**TASK DIRECTIONS**.
Which lines of the entries hold the string "some"? Copy each one.

Stored items:
╔══

(** * Dark-pattern detector: rule engine, heuristic scorer and aggregator

    A shallow embedding of [darkPatternRules.js], [aiDetector.js] and
    [darkPatternDetector.js].

    - JavaScript numbers are modelled by exact rationals ([Q]); the decimal
      literals of the source ([0.6], [0.9], ...) denote the corresponding
      fractions.  IEEE-754 rounding is not modelled.  [NaN] is modelled by
      [None] in [option Q] where the source can produce it.
    - Strings are [string]s of 8-bit code units.
    - The host document is abstracted to the observations the code makes on
      an element (record [Element]).
    - The engine object is a record threaded through a small state monad
      that also carries the console. *)

From Stdlib Require Import Ascii String NArith QArith Lqa Sorting.Permutation.
From Stdlib Require Import Qminmax Sorting.Sorted Qabs Qround.
From stdpp Require Import pretty.
From stdpp Require Import base decidable option list strings gmap.

Local Open Scope string_scope.
Local Open Scope list_scope.

(** ** Regular expressions

    The subset of the JavaScript regular-expression syntax used by the
    rule table and by the heuristic detector, with a derivative-based
    matcher.  [RegExp.test] is the unanchored search of
    [RegExp.prototype.test]. *)
Module RegExp.

Inductive re : Type :=
| Void                      (* matches nothing *)
| Eps                       (* the empty string *)
| Chr (c : ascii)           (* a literal character *)
| Digit                     (* \d *)
| Space                     (* \s *)
| Dot                       (* . *)
| Cat (r s : re)
| Alt (r s : re)
| Star (r : re).

(** A regular-expression literal: its body and the [i] flag. *)
Record t : Type := mk { body : re; ignoreCase : bool }.

Definition code (c : ascii) : N := N_of_ascii c.

Definition isDigit (c : ascii) : bool :=
  ((48 <=? code c) && (code c <=? 57))%N.

(** White space and line terminators among the 8-bit code units. *)
Definition isSpace (c : ascii) : bool :=
  let n := code c in
  ((9 <=? n) && (n <=? 13) || (n =? 32) || (n =? 160))%N.

Definition isLineTerminator (c : ascii) : bool :=
  ((code c =? 10) || (code c =? 13))%N.

(** [String.prototype.toLowerCase] on one code unit (Latin-1 range). *)
Definition lowerChar (c : ascii) : ascii :=
  let n := code c in
  if ((65 <=? n) && (n <=? 90))%N then ascii_of_N (n + 32)
  else if ((192 <=? n) && (n <=? 222) && negb (n =? 215))%N
       then ascii_of_N (n + 32)
  else c.

(** Canonicalisation used by the [i] flag: only ASCII letters fold. *)
Definition canon (c : ascii) : ascii :=
  let n := code c in
  if ((65 <=? n) && (n <=? 90))%N then ascii_of_N (n + 32) else c.

Definition chrMatches (ci : bool) (p c : ascii) : bool :=
  if ci then (code (canon p) =? code (canon c))%N
  else (code p =? code c)%N.

Fixpoint nullable (r : re) : bool :=
  match r with
  | Void | Chr _ | Digit | Space | Dot => false
  | Eps | Star _ => true
  | Cat r s => nullable r && nullable s
  | Alt r s => nullable r || nullable s
  end.

Definition cat (r s : re) : re :=
  match r, s with
  | Void, _ | _, Void => Void
  | Eps, _ => s
  | _, Eps => r
  | _, _ => Cat r s
  end.

Definition alt (r s : re) : re :=
  match r, s with
  | Void, _ => s
  | _, Void => r
  | _, _ => Alt r s
  end.

Definition ofBool (b : bool) : re := if b then Eps else Void.

(** Brzozowski derivative of [r] by the character [c]. *)
Fixpoint deriv (ci : bool) (c : ascii) (r : re) : re :=
  match r with
  | Void | Eps => Void
  | Chr p => ofBool (chrMatches ci p c)
  | Digit => ofBool (isDigit c)
  | Space => ofBool (isSpace c)
  | Dot => ofBool (negb (isLineTerminator c))
  | Cat r s =>
      let d := cat (deriv ci c r) s in
      if nullable r then alt d (deriv ci c s) else d
  | Alt r s => alt (deriv ci c r) (deriv ci c s)
  | Star r' => cat (deriv ci c r') (Star r')
  end.

(** Does some prefix of [s] match [r]? *)
Fixpoint matchesPrefix (ci : bool) (r : re) (s : string) : bool :=
  nullable r ||
  match s with
  | EmptyString => false
  | String c s' =>
      match deriv ci c r with
      | Void => false
      | d => matchesPrefix ci d s'
      end
  end.

(** Does some substring of [s] match [r]? *)
Fixpoint search (ci : bool) (r : re) (s : string) : bool :=
  matchesPrefix ci r s ||
  match s with
  | EmptyString => false
  | String _ s' => search ci r s'
  end.

Definition test (p : t) (s : string) : bool :=
  search (ignoreCase p) (body p) s.

(** Syntax helpers. *)
Fixpoint lit (s : string) : re :=
  match s with
  | EmptyString => Eps
  | String c EmptyString => Chr c
  | String c s' => Cat (Chr c) (lit s')
  end.

Definition opt (r : re) : re := Alt r Eps.
Definition plus (r : re) : re := Cat r (Star r).

Fixpoint seq (rs : list re) : re :=
  match rs with
  | [] => Eps
  | [r] => r
  | r :: rs' => Cat r (seq rs')
  end.

Fixpoint alts (rs : list re) : re :=
  match rs with
  | [] => Void
  | [r] => r
  | r :: rs' => Alt r (alts rs')
  end.

Definition ws : re := plus Space.               (* \s+ *)
Definition num : re := plus Digit.              (* \d+ *)
Definition any : re := Star Dot.                (* .*  *)
Definition words (ws' : list string) : re := alts (map lit ws').

Definition i (r : re) : t := mk r true.         (* /r/i *)
Definition cs (r : re) : t := mk r false.       (* /r/  *)

End RegExp.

╚══

**YOUR RESPONSE**.
(** Does some prefix of [s] match [r]? *)
(** Does some substring of [s] match [r]? *)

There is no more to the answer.